De acordo com a CGU, o objetivo da medida é assegurar que a representação de interesses institucionais e governamentais tenha regras claras, que deem mais transparência ao processo. Atualmente em estudo pelo Ministério da Justiça, o texto estabelece pontos a respeito da divulgação dos dados, como com quem o agente público se reuniu, qual o objetivo e sobre quais temas conversaram. Também define critérios objetivos para o agendamento de audiências e a criação de uma central pública contendo informações sobre a agenda dos representantes do governo. “Estamos fazendo uma norma que traz mais transparência a essas informações e regras para a relação entre o público e privado”, disse o ministro Wagner Rosário.

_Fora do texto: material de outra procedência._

(* ===== verification/ClientExchange.v ===== *)
(** * A request goes out while its response comes in *)
From S2P Require Import Prelude StrLib Errors Http Response Decoder Transfer H1Reader PayloadType SharedBytes ServerHelpers ContentEncoder Pipeline H1Writer Connector ClientParser ClientWriter ClientServer ClientPipeline ClientPipelineFacts.
Open Scope Z_scope.

(** The chunks that a stream gives before its end, and that it comes to its end. *)
Fixpoint script_chunks (s : BodyStream) : list Binary :=
  match s with
  | Ready (Some b) :: s => Bin_Bytes b :: script_chunks s
  | NotReady :: s => script_chunks s
  | _ => []
  end.
Fixpoint script_ends (s : BodyStream) : bool :=
  match s with
  | Ready (Some _) :: s | NotReady :: s => script_ends s
  | Ready None :: _ => true
  | _ => false
  end.

(** ** What is encoded grows *)
Lemma te_encode_all_app t a b : te_encode_all t (a ++ b) = te_encode_all (te_encode_all t a) b.
Proof. unfold te_encode_all. apply foldl_app. Qed.

Lemma encode_all_grows t ms : te_buffer t `prefix_of` te_buffer (te_encode_all t ms).
Proof.
  destruct t as [k b]. replace b with (b ++ []) at 2 by apply app_nil_r. rewrite te_encode_all_prefix. by eexists.
Qed.
Lemma encode_eof_grows t : te_buffer t `prefix_of` te_buffer (te_encode_eof t).
Proof.
  destruct t as [k b]. replace b with (b ++ []) at 2 by apply app_nil_r. rewrite te_encode_eof_prefix. by eexists.
Qed.

Section Sending.
Context {H : Type} `{HM : HeaderMap H} `{HC : HeaderConv} `{RP : ResponseParsers} {Z' : Type} `{CP : Compressor Z'}
  `{AL : Allocator} {D : Type} `{PS : PayloadStream D}.
Context (display : Error -> string).
Notation Pipe := (ClientPipeline Z' D).
Notation poll_ := (ClientPipeline_poll display).

(** The bytes of a request: its head [base] and the chunks [all], in the framing [k]. *)
Context (base : bytes) (k : TransferEncodingKind) (all : list Binary).
Definition request_bytes : bytes := base ++ encoded k all.
Hypothesis Hend : te_is_eof (te_encode_eof (te_encode_all (mkTE k []) all)) = true.

(** A pipeline on its way: what is sent and buffered, and what its body still gives, make
    up the request. *)
Definition sending (p : Pipe) (io : Io) : Prop :=
  cl_conn p = Some io /\ accepting io /\ cl_drain p = None /\
  cw_upgrade (cl_writer p) = false /\ cw_disconnected (cl_writer p) = false /\
  match cl_body p with
  | IoB_Payload s =>
      script_ends s = true /\ cl_disconnected p = false /\ cl_write_state p <> RDone /\
      exists sent k' enc, all = sent ++ script_chunks s /\ te_encode_all (mkTE k []) sent = mkTE k' enc /\
        cw_encoder (cl_writer p) = CE_Identity k' /\ cw_out (cl_writer p) io = base ++ enc
  | IoB_Actor _ => False
  | IoB_Done => cl_disconnected p = true /\ cw_out (cl_writer p) io = request_bytes
  end.

Lemma sending_writable p io : sending p io -> writable p.
Proof.
  intros (_ & _ & _ & _ & _ & Hb). unfold writable. destruct (cl_body p); [|done|by left].
  destruct Hb as (_ & _ & _ & ? & ? & ? & _ & _ & -> & _). by right.
Qed.

Lemma sending_prefix p io : sending p io -> cw_out (cl_writer p) io `prefix_of` request_bytes.
Proof.
  intros (_ & _ & _ & _ & _ & Hb). destruct (cl_body p); [|done|by destruct Hb as [_ ->]].
  destruct Hb as (_ & _ & _ & sent & k' & enc & Hall & He & _ & ->). apply prefix_app. unfold encoded.
  rewrite Hall, te_encode_all_app, He. etrans; [|apply encode_eof_grows]. apply (encode_all_grows (mkTE k' enc)).
Qed.

Lemma encode_one k' enc m :
  te_encode_all (mkTE k' enc) [m] =
  mkTE (te_kind (te_encode (mkTE k' []) m).2) (enc ++ te_buffer (te_encode (mkTE k' []) m).2).
Proof.
  unfold te_encode_all. simpl. pose proof (te_encode_prefix k' enc [] m) as Hp. rewrite app_nil_r in Hp. rewrite Hp.
  by destruct (te_encode (mkTE k' []) m).
Qed.

Lemma encode_eof_split t :
  te_is_eof (te_encode_eof t) = te_is_eof (te_encode_eof (mkTE (te_kind t) [])) /\
  te_buffer (te_encode_eof t) = te_buffer t ++ te_buffer (te_encode_eof (mkTE (te_kind t) [])).
Proof.
  destruct t as [k' b]. pose proof (te_encode_eof_prefix k' b []) as Hp. rewrite app_nil_r in Hp. rewrite Hp. by split.
Qed.

Lemma sending_turn p io :
  sending p io ->
  exists t, client_turn p = Ret t /\
    match t with
    | WT_break done p' => sending p' io /\ (body_left p' <= body_left p)%nat /\
        (done = true -> cl_disconnected p' = true \/ (body_left p' < body_left p)%nat)
    | WT_fail _ _ => False
    | WT_result _ p' => sending p' io /\ cl_disconnected p' = false
    end.
Proof.
  intros (Hc & Ha & Hd & Hup & Hdc & Hb). unfold client_turn. destruct (cl_body p) as [s|ctx|] eqn:Hbody; [|done|].
  2: { destruct Hb as [Hdis Hout]. eexists. split; [done|]. split; [by split_and!|]. split; [unfold body_left; simpl; lia|by left]. }
  destruct Hb as (He & Hdis & Hst & sent & k' & enc & Hall & Henc & Hce & Hout).
  destruct s as [|[[b|]| |e] s]; cbn [stream_poll script_ends script_chunks] in *; [done| | | |done].
  - edestruct (client_write_identity (Bin_Bytes b) (cl_writer p)) as (r & w & Hw & Hup' & Hdc' & He' & Hb'); [done..|].
    cbn [cl_writer set_cl_body]. rewrite Hw. cbn [mbind run_bind]. eexists. split; [done|]. split; [|done].
    split_and!; try done. simpl. split_and!; try done.
    exists (sent ++ [Bin_Bytes b]). do 2 eexists. rewrite <-app_assoc, te_encode_all_app, Henc, encode_one.
    split_and!; [done|reflexivity|exact He'|]. unfold cw_out in *. rewrite Hb', app_assoc, Hout. by rewrite app_assoc.
  - destruct (client_write_eof_identity (cl_writer p) k' Hce) as (w & Hw & Hup' & Hdc' & He' & Hb' & _).
    cbn [cl_writer set_cl_body]. rewrite Hw. rewrite app_nil_r in Hall. subst sent.
    destruct (encode_eof_split (te_encode_all (mkTE k []) all)) as [Heof Hbuf]. rewrite Hend, Henc in Heof. cbn [te_kind] in Heof.
    rewrite <-Heof. eexists. split; [done|]. split; [|split; [unfold body_left; simpl; lia|by left]]. split_and!; try done; simpl; [congruence..|].
    split; [done|]. unfold cw_out, request_bytes, encoded in *. rewrite Hb', app_assoc, Hout, Hbuf, Henc. by rewrite app_assoc.
  - eexists. split; [done|]. split; [|unfold body_left; rewrite Hbody; simpl; split; [lia|intros _; right; lia]].
    split_and!; try done. split_and!; try done. by exists sent, k', enc.
Qed.

Lemma sending_state p io st :
  sending p io -> cl_disconnected p = false -> st <> RDone -> sending (set_cl_write_state st p) io.
Proof.
  intros (? & ? & ? & ? & ? & Hb) Hdis Hst. split_and!; try done. simpl. destruct (cl_body p); [|done..].
  destruct Hb as (? & ? & ? & ?). by split_and!.
Qed.

Lemma not_done r : r <> RDone -> resume r <> RDone /\ pause r <> RDone.
Proof. unfold resume, pause. by destruct (decide _). Qed.

Lemma sending_running p io : sending p io -> cl_disconnected p = false -> cl_write_state p <> RDone.
Proof. intros (? & ? & ? & ? & ? & Hb) Hdis. destruct (cl_body p); [by apply Hb|done|]. destruct Hb. congruence. Qed.

Lemma sending_turns fuel p io r p' :
  sending p io -> client_turns fuel p = Ret (r, p') ->
  sending p' io /\ (body_left p' <= body_left p)%nat /\ exists dn, r = Ok dn /\
    (dn = true -> cl_disconnected p' = true \/ (body_left p' < body_left p)%nat).
Proof.
  revert p. induction fuel as [|fuel IH]; intros p Hs; [done|]. cbn [client_turns].
  destruct (sending_turn p io Hs) as (t & Ht & Hspec).
  destruct (client_turn_ok p) as (t' & Ht' & Hleft); [by eapply sending_writable|by apply Hs|].
  rewrite Ht in Ht'. injection Ht' as <-. rewrite Ht. cbn [mbind run_bind].
  destruct t as [dn p1|e p1|[] p1]; [|done|..].
  - intros [= <- <-]. destruct Hspec as (? & ? & ?). split_and!; [done..|]. by eexists.
  - destruct Hspec as [Hs1 Hd1], Hleft as (_ & _ & _ & Hlt). intros Hr.
    apply IH in Hr as (Hs' & Hle & dn & -> & Hdn).
    2: { apply sending_state; [done..|]. apply not_done. by eapply sending_running. }
    split; [done|]. unfold body_left in *. simpl in *. split; [lia|]. exists dn. split; [done|].
    intros [?|?]%Hdn; [by left|right; lia].
  - intros [= <- <-]. destruct Hspec as [Hs1 Hd1], Hleft as (_ & _ & _ & Hlt). split; [|split; [unfold body_left in *; simpl; lia|by exists false]].
    apply sending_state; [done..|]. apply not_done. by eapply sending_running.
Qed.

Baseada na experiência de outros países, a regulamentação proposta pela CGU é enxuta, para evitar um possível engessamento da representação do setor privado junto ao setor público. Há o risco de que uma regulamentação excessivamente burocrática e complicada produza o efeito oposto ao desejado, estimulando, por exemplo, que profissionais da área atuem à margem das normas.

Ainda sujeito a revisões, o texto atual, segundo apurou o Broadcast Político, é bastante próximo da uma versão preliminar feita em 2017 pelo então ministro da Transparência, Fiscalização e Controladoria-Geral da União, Torquato Jardim. Tem-se, assim, um exemplo prático de que, mais do que com uma ruptura, o País tem a ganhar com a continuidade de trabalhos iniciados no governo anterior. O ministro Wagner Rosário disse que a proposta da CGU “está muito aderente ao que o presidente vem pregando e à necessidade de ética na administração pública”.

Um dos pontos da proposta é a proibição de que agentes públicos recebam, direta ou indiretamente, presentes de pessoas que tenham interesse na tomada de decisões do órgão. As exceções seriam os presentes de “valor módico, distribuídos em caráter geral a título de cortesia, propaganda, divulgação habitual ou por ocasião de eventos e datas comemorativas” ou “ofertados em caráter protocolar por autoridades estrangeiras”.

Seria oportuno que os estudos para a regulamentação do lobby no Executivo servissem de estímulo para o Congresso aprovar uma legislação relativa à atuação dos grupos de pressão no âmbito do Legislativo e dos órgãos e entidades da administração pública federal. Já se vão quatro décadas desde que, por iniciativa dos então deputados José Roberto Faria Lima e Marco Maciel, a matéria começou a ser discutida no Congresso. Só na Câmara dos Deputados foram apresentados cerca de 30 projetos sobre o tema, sem que nenhum tivesse sua tramitação concluída.

Não há motivo para continuar tratando o lobby como uma atividade desonesta. Nos Estados Unidos e em muitos países europeus, a representação de interesses é vista como uma ação legítima, própria da democracia. A experiência internacional indica que a regulamentação do lobby torna mais transparentes as relações entre agentes públicos e privados. Além disso, no caso brasileiro, ela pode contribuir para restabelecer um ambiente de normalidade ética e administrativa nas relações entre o setor público e o privado.